Millbrook is a suburb and former civil parish of Southampton.  As the area developed, several settlements grew within the parish, some of them becoming parishes in their own right, thus reducing the extent of the Millbrook parish.  As well as the Millbrook of today, the original Millbrook parish included Freemantle, Regents Park, and Redbridge.  Some of these areas are still referred to as being part of Millbrook. The brook that Millbrook was named after is now known as Tanner's Brook.

History
On the 28 November 1830 in the context of the Swing riots there was a non violent protest in Millbrook and Shirley by laborers demanding increased wages.

Millbrook railway station was opened in 1861, and the parish formerly had open baths and a ferry to Marchwood.

The Church of the Holy Trinity was built between 1873 and 1880 to a design by Henry Woodyer.

John Ralfs, the notable 19th-century botanist, was born here, as were footballers Kevin Gibbens and Phil Warner who both played for Southampton F.C., along with comedian Mike Osman.

On 16 May 1925, Lucy Hodder and the English artist Harry Epworth Allen were married at Holy Trinity Church.

The old village was almost entirely destroyed by the widening of Millbrook Road.

In 1965 Milbrook towers the then tallest building in the city was built in the estate to a design by Ryder and Yates. In 1969 the Church of the Holy Trinity was given grade II listed status.

In August 2022 the Church of the Holy Trinity was put up for sale during to falling congregation numbers.

Millbrook today

Millbrook as a district is split by the A35 dual carriageway, Tebourba Way. In general, on the west are council estates, and on the east are private housing, including Regents Park and Freemantle. The estates consist of Millbrook Park, Mansel Park, Wimpson Estate, Redbridge Estate, Maybush, Brownhill and the Channel Islands Estate. There is also an industrial area close to Southampton container port, which shares a boundary with Millbrook.

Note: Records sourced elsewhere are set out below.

(** * Decode-phase orchestration of the XTTS audio-token generator

    A shallow embedding of [vllm_mm_gpt.py] (classes [XttsGPT] and
    [GPT2Model]): phase classification, the per-request offset table of the
    logits-only pass, the assembly of hidden states, the path from the layer
    stack to the decode head, and weight loading.

    Conventions.  A Python list of integers is a [list Z].  A tensor is its
    shape together with its cells in row-major order; the cells of a float
    tensor are rows of an abstract type [row] (one vector of the hidden
    dimension), so that a float tensor of shape (d1, ..., dk, D) has
    [lead = [d1; ...; dk]] and [d1 * ... * dk] cells.  An embedding table
    is the number of its rows together with the row at each index, and a
    lookup outside the table fails.  Python exceptions are the
    constructors of [error]. *)

From Stdlib Require Import ZArith String Lia.
From stdpp Require Import base option list gmap sets strings.

Set Warnings "-notation-for-abbreviation,-clear-no-such-hyp".

(** ** Python values shared by the whole file *)

(** The exceptions the modelled code can raise: an index out of range (of
    a list, or of an embedding table), an attribute read on [None], an
    operation the tensor library refuses (whatever exception class it
    uses), and a failed [assert]. *)
Inductive error :=
| IndexError
| AttributeError
| RuntimeError
| AssertionError.

Definition result (A : Type) : Type := error + A.

Definition ok {A} (a : A) : result A := inr a.
Definition raise {A} (e : error) : result A := inl e.

Definition bind {A B} (m : result A) (k : A → result B) : result B :=
  match m with
  | inl e => inl e
  | inr a => k a
  end.

Declare Scope py_scope.
Delimit Scope py_scope with py.
Notation "x <~ m ;; k" := (bind m (fun x => k))
  (at level 100, m at next level, right associativity) : py_scope.

(** [l[i]] for a non-negative index: [IndexError] when out of range. *)
Definition getitem {A} (l : list A) (i : nat) : result A :=
  match l !! i with
  | Some a => ok a
  | None => raise IndexError
  end.

(** [l[-1]] *)
Definition getitem_last {A} (l : list A) : result A :=
  match last l with
  | Some a => ok a
  | None => raise IndexError
  end.

(** A slice bound as Python normalises it against a length [n]. *)
Definition slice_bound (n i : Z) : Z :=
  if (i <? 0)%Z then Z.max 0 (i + n) else Z.min i n.

(** [l[start:stop]]: never raises, clamps. *)
Definition py_slice {A} (l : list A) (start stop : Z) : list A :=
  let n := Z.of_nat (length l) in
  let lo := slice_bound n start in
  let hi := slice_bound n stop in
  take (Z.to_nat (hi - lo)) (drop (Z.to_nat lo) l).

(** [l[start:]] *)
Definition py_slice_from {A} (l : list A) (start : Z) : list A :=
  drop (Z.to_nat (slice_bound (Z.of_nat (length l)) start)) l.

(** [l[:-1]] *)
Definition py_drop_last {A} (l : list A) : list A :=
  take (length l - 1) l.

Definition sumZ (l : list Z) : Z := foldr Z.add 0%Z l.

(** ** Phase classification ([XttsGPT.forward], [check_is_logits_only_mode]) *)

Module Classifier.

Inductive Phase := PRIMING | INCREMENTAL | LOGITS_ONLY.

(** The two sentinel ids of [torch.tensor([1, 1024])]. *)
Definition PAD_FILLER_ID : Z := 1.
Definition START_AUDIO_TOKEN_ID : Z := 1024.

(** What [is_logits_only_mode] can be when it reaches the model: a Python
    [bool], a tensor (its elements, flattened), or any other object, of
    which only [bool(...)] is observed. *)
Inductive flag :=
| FlagBool (b : bool)
| FlagTensor (elems : list Z)
| FlagOther (truth : bool).

Definition nonzero (x : Z) : bool := negb (x =? 0)%Z.

Definition check_is_logits_only_mode (is_logits_only_mode : flag) : bool :=
  match is_logits_only_mode with
  | FlagBool b => b
  | FlagTensor elems =>
      if (length elems =? 1)%nat
      then match elems with
           | item :: _ => nonzero item
           | [] => false
           end
      else existsb nonzero elems
  | FlagOther truth => truth
  end.

Definition isin_sentinels (t : Z) : bool :=
  (t =? PAD_FILLER_ID)%Z || (t =? START_AUDIO_TOKEN_ID)%Z.

Definition is_first_iteration (input_ids : list Z) : bool :=
  (1 <? length input_ids)%nat && forallb isin_sentinels input_ids.

(** The three-way branch at the head of [GPT2Model.forward]. *)
Definition phase_of (is_first_iteration is_logits_only_mode : bool) : Phase :=
  if is_first_iteration && negb is_logits_only_mode then PRIMING
  else if is_logits_only_mode then LOGITS_ONLY
  else INCREMENTAL.

Definition classify (input_ids : list Z) (is_logits_only_mode : flag) : Phase :=
  phase_of (is_first_iteration input_ids)
           (check_is_logits_only_mode is_logits_only_mode).

(** The classifier in the words of the specification, for comparison. *)
Definition truthy_spec (f : flag) : bool :=
  match f with
  | FlagBool b => b
  | FlagTensor [x] => nonzero x
  | FlagTensor xs => existsb nonzero xs
  | FlagOther t => t
  end.

Definition in_sentinel_set (t : Z) : Prop :=
  t = PAD_FILLER_ID ∨ t = START_AUDIO_TOKEN_ID.

#[global] Instance in_sentinel_set_dec t : Decision (in_sentinel_set t).
Proof. unfold in_sentinel_set. apply _. Defined.

Definition classify_spec (token_ids : list Z) (f : flag) : Phase :=
  if truthy_spec f then LOGITS_ONLY
  else if decide (1 < length token_ids ∧ Forall in_sentinel_set token_ids)
       then PRIMING
       else INCREMENTAL.

End Classifier.

(** ** The per-request offset table ([GPT2Model.forward], logits-only pass) *)

Module Alignment.

(** One turn of [for i in range(1, len(starting_idx))]. *)
Definition offsets_step (starting_idx ending_ids : list Z)
    (acc : result (list Z * list Z)) (i : nat) : result (list Z * list Z) :=
  (tables <~ acc ;;
   let cumulative_starts := tables.1 in
   let cumulative_ends := tables.2 in
   prev_end <~ getitem cumulative_ends (i - 1) ;;
   start_i <~ getitem starting_idx i ;;
   end_i <~ getitem ending_ids i ;;
   ok (cumulative_starts ++ [(prev_end + start_i)%Z],
       cumulative_ends ++ [(prev_end + end_i)%Z]))%py.

Definition offset_table (starting_idx ending_ids : list Z)
    : result (list Z * list Z) :=
  (start_0 <~ getitem starting_idx 0 ;;
   end_0 <~ getitem ending_ids 0 ;;
   foldl (offsets_step starting_idx ending_ids)
         (ok ([start_0], [end_0]))
         (seq 1 (length starting_idx - 1)))%py.

(** [[end - start for start, end in zip(cumulative_starts, cumulative_ends)]] *)
Definition ids_for_unpacking (cumulative_starts cumulative_ends : list Z) : list Z :=
  zip_with (fun start stop => (stop - start)%Z) cumulative_starts cumulative_ends.

(** [[x[start:end] for start, end in zip(cumulative_starts, cumulative_ends)]] *)
Definition slices {A} (x : list A) (cumulative_starts cumulative_ends : list Z)
    : list (list A) :=
  zip_with (py_slice x) cumulative_starts cumulative_ends.

End Alignment.

(** ** The tensor operations the forward pass uses *)

Module Torch.

Record tensor (A : Type) := Tensor { lead : list nat; cells : list A }.
Arguments Tensor {A} lead cells.
Arguments lead {A} t.
Arguments cells {A} t.

(** [t.shape] of a float tensor whose rows have [D] entries. *)
Definition shape {A} (D : nat) (t : tensor A) : list nat := lead t ++ [D].

Definition prod_dims (dims : list nat) : nat := foldr Nat.mul 1 dims.

(** The cells fill the shape. *)
Definition well_shaped {A} (t : tensor A) : Prop :=
  length (cells t) = prod_dims (lead t).

(** A 2-D float tensor from its rows. *)
Definition matrix {A} (rows : list A) : tensor A := Tensor [length rows] rows.

(** An embedding table ([nn.Embedding], [VocabParallelEmbedding]): the
    number of its rows and the row at each index. *)
Record table (A : Type) := Table { num_embeddings : Z; weight :> Z → A }.
Arguments Table {A} num_embeddings weight.
Arguments num_embeddings {A} t.
Arguments weight {A} t _.

(** The indices the table holds. *)
Definition in_table {A} (t : table A) (i : Z) : Prop :=
  (0 ≤ i < num_embeddings t)%Z.
(** *** The brace search of the analysis task *)

(** With the first opening brace before the last closing brace, the test
    passes and the slice runs from the one to the other. *)
Lemma brace_search_found (pre mid post : jsstring) :
  ~ In 123%N pre -> ~ In 125%N post ->
  let text := pre ++ js "{" ++ mid ++ js "}" ++ post in
  brace_test text = true /\ brace_slice text = js "{" ++ mid ++ js "}".
Proof.
  intros Hpre Hpost text.
  assert (Hi : indexOf text (js "{") = Z.of_nat (List.length pre)).
  { unfold indexOf, text. change (js "{") with [123%N]. cbn [app].
    now rewrite indexOf_from_first. }
  assert (Hl : lastIndexOf text (js "}")
               = Z.of_nat (List.length pre + 1 + List.length mid)).
  { unfold lastIndexOf, text. change (js "{") with [123%N].
    change (js "}") with [125%N]. cbn [app].
    replace (pre ++ 123%N :: mid ++ 125%N :: post)
      with ((pre ++ 123%N :: mid) ++ 125%N :: post)
      by (rewrite <- app_assoc; reflexivity).
    rewrite lastIndexOf_from_last by exact Hpost.
    rewrite length_app. cbn [List.length]. lia. }
  unfold brace_test, brace_slice. rewrite Hi, Hl. split.
  - destruct (Z.eqb_spec (Z.of_nat (List.length pre)) (-1)); [lia|].
    destruct (Z.eqb_spec (Z.of_nat (List.length pre + 1 + List.length mid)) (-1)); [lia|].
    cbn [negb andb]. apply Z.gtb_lt. lia.
  - unfold text. change (js "{") with [123%N]. change (js "}") with [125%N].
    replace (pre ++ [123%N] ++ mid ++ [125%N] ++ post)
      with (pre ++ ([123%N] ++ mid ++ [125%N]) ++ post)
      by (rewrite <- !app_assoc; reflexivity).
    replace (Z.of_nat (List.length pre + 1 + List.length mid) + 1)%Z
      with (Z.of_nat (List.length pre + List.length ([123%N] ++ mid ++ [125%N])))
      by (rewrite !length_app; cbn [List.length]; lia).
    apply slice_middle.
Qed.

(** When the test passes, the text does hold such a pair. *)
Lemma brace_test_pair (text : jsstring) :
  brace_test text = true ->
  exists pre mid post, text = pre ++ js "{" ++ mid ++ js "}" ++ post.
Proof.
  unfold brace_test, indexOf, lastIndexOf.
  change (js "{") with [123%N]. change (js "}") with [125%N].
  intros H. apply andb_prop in H. destruct H as [H Hgt].
  apply andb_prop in H. destruct H as [H1 H2].
  destruct (in_dec N.eq_dec 123%N text) as [Hin1|Hn1];
    [|rewrite indexOf_from_absent in H1 by exact Hn1; discriminate].
  destruct (in_dec N.eq_dec 125%N text) as [Hin2|Hn2];
    [|rewrite lastIndexOf_from_absent in H2 by exact Hn2; discriminate].
  destruct (split_first _ _ Hin1) as (p1 & q1 & E1 & Hp1).
  destruct (split_last _ _ Hin2) as (p2 & q2 & E2 & Hq2).
  rewrite E1 in Hgt at 2. rewrite indexOf_from_first in Hgt by exact Hp1.
  rewrite E2 in Hgt. rewrite lastIndexOf_from_last in Hgt by exact Hq2.
  apply Z.gtb_lt in Hgt.
  destruct (app_split_lt 123%N 125%N p1 q1 p2 q2) as (mid & -> & ->);
    [congruence | lia |].
  exists p1, mid, q2. rewrite E1. reflexivity.
Qed.

(** ... and a text that holds such a pair passes the test. *)
Lemma brace_pair_test (pre mid post : jsstring) :
  brace_test (pre ++ js "{" ++ mid ++ js "}" ++ post) = true.
Proof.
  unfold brace_test, indexOf, lastIndexOf.
  change (js "{") with [123%N]. change (js "}") with [125%N]. cbn [app].
  pose proof (indexOf_from_bounds pre (mid ++ 125%N :: post) 123%N 0) as Hi.
  replace (pre ++ 123%N :: mid ++ 125%N :: post)
    with ((pre ++ 123%N :: mid) ++ 125%N :: post) in *
    by (rewrite <- app_assoc; reflexivity).
  pose proof (lastIndexOf_from_lower (pre ++ 123%N :: mid) post 125%N 0 (-1)) as Hl.
  rewrite length_app in Hl. cbn [List.length] in Hl.
  set (x := indexOf_from _ _ _) in *. set (y := lastIndexOf_from _ _ _ _) in *.
  destruct (Z.eqb_spec x (-1)); [lia|]. destruct (Z.eqb_spec y (-1)); [lia|].
  cbn [negb andb]. apply Z.gtb_lt. lia.
Qed.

The main A33 road route into the city centre from the west passes through Millbrook, effectively creating the boundary between the industrialised part of Millbrook (to the south) and the residential areas (to the north).

Millbrook is home to the Western Community Hospital and a large Tesco supermarket. There is also a small retail park with a bowling alley and two hardware stores. Along Millbrook point road, there is Goals soccer centre, a 12-pitch five-a-side football ground. There is a lot of green park land in Millbrook, hence its full title of Millbrook Park Estate, this includes Green Park, Mansel Park, Test Park, Millbrook Recreation Ground, as well as numerous school playing fields. A huge green belt cuts through the main estate, from Millbrook roundabout, to the Top Shops on Windermere Avenue.